- [What the task requires] Give an exact copy of the lines of the records below, starting at the line containing "assert (S2 : typed" and running to the end.

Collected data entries
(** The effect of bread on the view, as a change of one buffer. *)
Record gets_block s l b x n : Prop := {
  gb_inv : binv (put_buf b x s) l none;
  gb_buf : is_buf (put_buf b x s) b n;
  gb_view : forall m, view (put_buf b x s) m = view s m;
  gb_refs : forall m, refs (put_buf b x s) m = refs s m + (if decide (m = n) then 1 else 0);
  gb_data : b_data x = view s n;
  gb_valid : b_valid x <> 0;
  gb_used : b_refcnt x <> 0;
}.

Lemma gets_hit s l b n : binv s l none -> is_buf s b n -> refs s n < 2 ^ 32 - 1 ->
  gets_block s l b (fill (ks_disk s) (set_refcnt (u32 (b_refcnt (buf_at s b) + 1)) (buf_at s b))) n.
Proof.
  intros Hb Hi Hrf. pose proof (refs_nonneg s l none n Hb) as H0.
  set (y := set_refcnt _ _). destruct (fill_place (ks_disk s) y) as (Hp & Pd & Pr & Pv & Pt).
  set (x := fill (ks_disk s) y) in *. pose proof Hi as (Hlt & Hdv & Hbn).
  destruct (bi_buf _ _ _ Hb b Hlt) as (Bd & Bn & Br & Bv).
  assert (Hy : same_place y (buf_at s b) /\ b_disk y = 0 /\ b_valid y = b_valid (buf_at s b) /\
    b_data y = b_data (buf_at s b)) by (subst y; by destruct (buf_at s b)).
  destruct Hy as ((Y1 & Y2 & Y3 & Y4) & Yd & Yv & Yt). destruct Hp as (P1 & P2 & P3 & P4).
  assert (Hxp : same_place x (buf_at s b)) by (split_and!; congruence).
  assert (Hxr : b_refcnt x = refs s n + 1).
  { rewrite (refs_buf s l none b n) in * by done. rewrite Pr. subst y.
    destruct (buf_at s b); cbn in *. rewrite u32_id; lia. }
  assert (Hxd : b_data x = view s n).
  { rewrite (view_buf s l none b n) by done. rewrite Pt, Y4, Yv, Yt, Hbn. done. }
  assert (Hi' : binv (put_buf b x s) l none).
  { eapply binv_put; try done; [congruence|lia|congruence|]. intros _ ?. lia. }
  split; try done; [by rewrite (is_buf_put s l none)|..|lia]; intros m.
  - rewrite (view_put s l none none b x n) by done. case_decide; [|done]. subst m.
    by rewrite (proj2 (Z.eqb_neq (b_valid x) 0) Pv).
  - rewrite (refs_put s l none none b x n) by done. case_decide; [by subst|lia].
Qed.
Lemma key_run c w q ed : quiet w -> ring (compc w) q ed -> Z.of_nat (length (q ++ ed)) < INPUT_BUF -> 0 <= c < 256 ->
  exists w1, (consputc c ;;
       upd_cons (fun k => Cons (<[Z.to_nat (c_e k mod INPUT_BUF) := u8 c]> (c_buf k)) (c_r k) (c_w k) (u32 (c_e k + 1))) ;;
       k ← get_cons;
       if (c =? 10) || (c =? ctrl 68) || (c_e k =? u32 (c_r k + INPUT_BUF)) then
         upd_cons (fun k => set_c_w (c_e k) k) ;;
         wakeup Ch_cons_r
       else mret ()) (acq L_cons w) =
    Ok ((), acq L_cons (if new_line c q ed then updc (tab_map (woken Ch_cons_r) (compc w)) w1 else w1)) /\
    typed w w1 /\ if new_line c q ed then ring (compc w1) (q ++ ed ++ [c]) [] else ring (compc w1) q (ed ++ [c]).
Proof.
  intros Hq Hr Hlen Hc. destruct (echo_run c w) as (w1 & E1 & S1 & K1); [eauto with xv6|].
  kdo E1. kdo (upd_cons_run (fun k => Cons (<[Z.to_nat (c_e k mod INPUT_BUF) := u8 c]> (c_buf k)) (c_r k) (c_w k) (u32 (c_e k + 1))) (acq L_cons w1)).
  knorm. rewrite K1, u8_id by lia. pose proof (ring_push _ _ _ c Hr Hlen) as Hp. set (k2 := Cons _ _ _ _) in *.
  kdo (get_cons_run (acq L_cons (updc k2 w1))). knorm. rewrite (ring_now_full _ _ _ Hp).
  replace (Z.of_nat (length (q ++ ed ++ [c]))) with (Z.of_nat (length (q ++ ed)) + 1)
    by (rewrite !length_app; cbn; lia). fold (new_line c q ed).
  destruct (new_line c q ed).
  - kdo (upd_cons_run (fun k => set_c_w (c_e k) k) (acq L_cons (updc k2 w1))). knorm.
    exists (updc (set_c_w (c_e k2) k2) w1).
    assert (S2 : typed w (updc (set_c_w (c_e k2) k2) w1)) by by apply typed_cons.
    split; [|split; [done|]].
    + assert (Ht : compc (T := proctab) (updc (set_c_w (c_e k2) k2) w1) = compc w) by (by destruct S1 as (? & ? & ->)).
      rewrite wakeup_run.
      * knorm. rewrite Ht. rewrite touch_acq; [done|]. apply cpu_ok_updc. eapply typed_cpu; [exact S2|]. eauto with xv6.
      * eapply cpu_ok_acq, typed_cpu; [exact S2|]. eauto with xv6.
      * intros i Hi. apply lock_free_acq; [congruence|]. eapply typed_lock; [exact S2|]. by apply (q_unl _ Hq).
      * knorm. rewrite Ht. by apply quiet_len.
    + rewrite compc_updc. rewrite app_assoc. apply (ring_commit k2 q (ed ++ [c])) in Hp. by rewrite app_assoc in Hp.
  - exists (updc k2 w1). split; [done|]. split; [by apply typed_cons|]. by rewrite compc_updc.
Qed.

- [Task result]
    assert (S2 : typed w (updc (set_c_w (c_e k2) k2) w1)) by by apply typed_cons.
    split; [|split; [done|]].
    + assert (Ht : compc (T := proctab) (updc (set_c_w (c_e k2) k2) w1) = compc w) by (by destruct S1 as (? & ? & ->)).
      rewrite wakeup_run.
      * knorm. rewrite Ht. rewrite touch_acq; [done|]. apply cpu_ok_updc. eapply typed_cpu; [exact S2|]. eauto with xv6.
      * eapply cpu_ok_acq, typed_cpu; [exact S2|]. eauto with xv6.
      * intros i Hi. apply lock_free_acq; [congruence|]. eapply typed_lock; [exact S2|]. by apply (q_unl _ Hq).
      * knorm. rewrite Ht. by apply quiet_len.
    + rewrite compc_updc. rewrite app_assoc. apply (ring_commit k2 q (ed ++ [c])) in Hp. by rewrite app_assoc in Hp.
  - exists (updc k2 w1). split; [done|]. split; [by apply typed_cons|]. by rewrite compc_updc.
Qed.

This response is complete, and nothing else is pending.